Whole Food Weight Loss is Good for the Environment
Taken by Alesia Kozik on Pexels

There are plenty of less than admirable consequences of a processed food diet. For instance, more and more people are discovering the horrific and inhumane way that animals are being bred and slaughtered to get them ready for your kitchen table. There are plenty of other negative global effects that processed food manufacturing and production have on the planet as well.

If you are looking to lose weight by eating whole foods, while your waistline will definitely benefit, so does our planet. Here are just a few ways that traditional food manufacturing, livestock raising, processing, and transportation are bad for the environment.

Production of climate heating gases – The United Nations (UN) did some research into exactly how much-raising livestock for food affects climate change, if at all. What they found was shocking, to say the least. They determined “… raising livestock for food purposes generates more climate heating gases than do all carbon dioxide emitting vehicles combined.”

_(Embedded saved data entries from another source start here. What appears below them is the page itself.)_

Fixpoint trim_start (s : string) : string :=
  match s with
  | String c s' => if is_white_space c then trim_start s' else s
  | EmptyString => EmptyString
  end.

Definition digit_value (c : ascii) : option Z :=
  let n := Z.of_nat (nat_of_ascii c) in
  if (48 <=? n) && (n <=? 57) then Some (n - 48)
  else if (97 <=? n) && (n <=? 122) then Some (n - 97 + 10)
  else if (65 <=? n) && (n <=? 90) then Some (n - 65 + 10)
  else None.

(** The value of the longest prefix of [s] made of digits of radix [R],
    continuing from the digits already read ([acc], [None] before the
    first one). *)
Fixpoint read_digits (R : Z) (s : string) (acc : option Z) : option Z :=
  match s with
  | String c s' =>
      match digit_value c with
      | Some v =>
          if v <? R
          then read_digits R s' (Some (match acc with
                                       | Some a => a * R + v
                                       | None => v
                                       end))
          else acc
      | None => acc
      end
  | EmptyString => acc
  end.

Definition parseInt (input : string) : option Z :=
  let trimmed := trim_start input in
  let '(sign, unsigned) :=
    match trimmed with
    | String "-" rest => (-1, rest)
    | String "+" rest => (1, rest)
    | _ => (1, trimmed)
    end in
  let '(R, digits) :=
    match unsigned with
    | String "0" (String "x" rest) => (16, rest)
    | String "0" (String "X" rest) => (16, rest)
    | _ => (10, unsigned)
    end in
  match read_digits R digits None with
  | None => None
  | Some mathInt => Some (Number_value (sign * mathInt))
  end.

(** [!id] for a number: [NaN] and [0] are falsy. *)
Definition falsy (n : option Z) : bool :=
  match n with
  | None => true
  | Some z => z =? 0
  end.

(** [x !== y] and [x === y] between the [id] of a stored article and a
    number that may be [NaN]: [NaN] is equal to nothing. *)
Definition strict_equal (x : Z) (y : option Z) : bool :=
  match y with
  | Some z => x =? z
  | None => false
  end.

(** [s || d] for a string or [null]: [null] and the empty string are
    falsy. *)
Definition or_else (s : option string) (d : string) : string :=
  match s with
  | None => d
  | Some EmptyString => d
  | Some s' => s'
  end.

(** ** Requests and responses *)

(** The body of a request, as [request.json()] finds it: text that is not
    JSON makes the call throw.  A body that is JSON is taken, as the casts
    of the handlers take it, for an object with the properties of an
    article; a JSON array or a primitive value for a body is not part of
    this model. *)
Inductive Body (A : Type) :=
| Malformed
| Parsed (a : A).
Arguments Malformed {A}.
Arguments Parsed {A} a.

Definition request_json {A} (request : Body A) : M A :=
  match request with
  | Parsed a => ret a
  | Malformed => throw SyntaxError
  end.

(** The objects the handlers pass to [NextResponse.json]. *)
Inductive Payload :=
| Document (d : DataFile)                (* the data file itself *)
| SuccessArticle (article : Article)     (* { success: true, article } *)
| Success                                (* { success: true } *)
| Failure (message : string).            (* { success: false, message } *)

Record Response := mkResponse { status : Z; payload : Payload }.

(** [NextResponse.json(body)] and [NextResponse.json(body, { status })]. *)
Definition NextResponse_json (body : Payload) : Response :=
  {| status := 200; payload := body |}.

Definition NextResponse_json_status (body : Payload) (st : Z) : Response :=
  {| status := st; payload := body |}.

(** ** [route.ts] *)

Definition readDataFile : M DataFile :=
  try_catch
    (fileContent <- readFileSync ;;
     JSON_parse fileContent)
    (fun _ => ret {| articles := [] |}).

Definition writeDataFile (data : DataFile) : M bool :=
  try_catch
    (writeFileSync (JSON_stringify data) ;;;
     ret true)
    (fun _ => ret false).

Definition GET : M Response :=
  data <- readDataFile ;;
  ret (NextResponse_json (Document data)).

Definition POST (request : Body PartialArticle) : M Response :=
  try_catch
    (data <- readDataFile ;;
     newArticle <- request_json request ;;
     let maxId :=
       reduce (fun (max : Z) (article : Article) =>
                 if id article >? max then id article else max)
              0 (articles data) in
     let newArticle := assign_id newArticle (Number_add maxId 1) in
     let data := {| articles := push (articles data) newArticle |} in
     success <- writeDataFile data ;;
     if success : bool
     then ret (NextResponse_json (SuccessArticle newArticle))
     else ret (NextResponse_json_status
                 (Failure "Échec de l'écriture du fichier") 500))
    (fun _ =>
       ret (NextResponse_json_status (Failure "Erreur serveur") 500)).

Definition PUT (request : Body Article) : M Response :=
  try_catch
    (data <- readDataFile ;;
     updatedArticle <- request_json request ;;
     let index :=
       findIndex (fun article : Article => id article =? id updatedArticle)
                 (articles data) in
     if index =? -1
     then ret (NextResponse_json_status (Failure "Article non trouvé") 404)
     else
       let data :=
         {| articles := assign_index (articles data) index updatedArticle |} in
       success <- writeDataFile data ;;
       if success : bool
       then ret (NextResponse_json (SuccessArticle updatedArticle))
       else ret (NextResponse_json_status
                   (Failure "Échec de l'écriture du fichier") 500))
    (fun _ =>
       ret (NextResponse_json_status (Failure "Erreur serveur") 500)).

(** The request of a DELETE is its URL; [searchParams_id] is what
    [url.searchParams.get("id")] returns, [None] for [null]. *)
Definition DELETE (searchParams_id : option string) : M Response :=
  try_catch
    (let id_ := parseInt (or_else searchParams_id "0") in
     if falsy id_
     then ret (NextResponse_json_status (Failure "ID manquant") 400)
     else
       data <- readDataFile ;;
       let filteredArticles :=
         filter (fun article : Article => negb (strict_equal (id article) id_))
                (articles data) in
       if (List.length filteredArticles =? List.length (articles data))%nat
       then ret (NextResponse_json_status (Failure "Article non trouvé") 404)
       else
         let data := {| articles := filteredArticles |} in
         success <- writeDataFile data ;;
         if success : bool
         then ret (NextResponse_json Success)
         else ret (NextResponse_json_status
                     (Failure "Échec de l'écriture du fichier") 500))
    (fun _ =>
       ret (NextResponse_json_status (Failure "Erreur serveur") 500)).

(** ** Vocabulary of the properties *)

(** The Document the service works on in a world: what a load returns. *)
Definition document (w : World) : DataFile :=
  match fst (readDataFile w) with
  | Ok d => d
  | Throw _ => {| articles := [] |}
  end.

Definition ids (d : DataFile) : list Z := map id (articles d).

(** The maximum of the existing ids and [0]: [0] for no article, and [0]
    is also the floor when every id is negative. *)
Definition max_id_or_0 (l : list Article) : Z :=
  fold_right Z.max 0 (map id l).

(** The id a response announces for a created or updated article. *)
Definition assigned_id (r : Response) : option Z :=
  match payload r with
  | SuccessArticle a => Some (id a)
  | _ => None
  end.

(** The article a response carries, if the handler answered with one. *)
Definition payload_article (r : Result Response) : option Article :=
  match r with
  | Ok {| payload := SuccessArticle a |} => Some a
  | _ => None
  end.

(** The four operations as one request type; Next.js routes a request to
    the exported handler named after its method. *)
Inductive Request :=
| List_
| Create (body : Body PartialArticle)
| Update (body : Body Article)
| Delete (searchParams_id : option string).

Our trees are going away – Almost 70% of the Amazon has been cleared for grazing purposes. The next time you eat a hamburger, if the meat came from animals raised on rainforest land, that single burger means 55 square feet of the forest had to be destroyed. This is not just a problem in Amazon. Global livestock farming currently takes up 30% of the earth’s land surface. Much of that was deforested to make room for pastures.

Raising animals for food is incredibly wasteful – The waste from animals raised for slaughter is 130 times as great as the waste generated by all human beings on the planet. Animal waste is not chemically treated like human waste is. That means it can pollute groundwater sources, streams, and rivers.

Soil is eroding rapidly – Farms are the #1 leading cause of soil erosion, by a wide margin. This includes topsoil which is mixed with harmful agrochemicals, pesticides, and untreated animal waste. The International Food Policy Research Institute says that animal farming is responsible for 55% of soil erosion. They also make the claim that 40% of the agricultural land around the world is “seriously degraded”.

When you eat whole foods for weight loss, you don’t have a hand in any of those negative consequences to Mother Earth. This move helps ensure our planet is taken care of, and that you pass a healthy environment onto your children and grandchildren.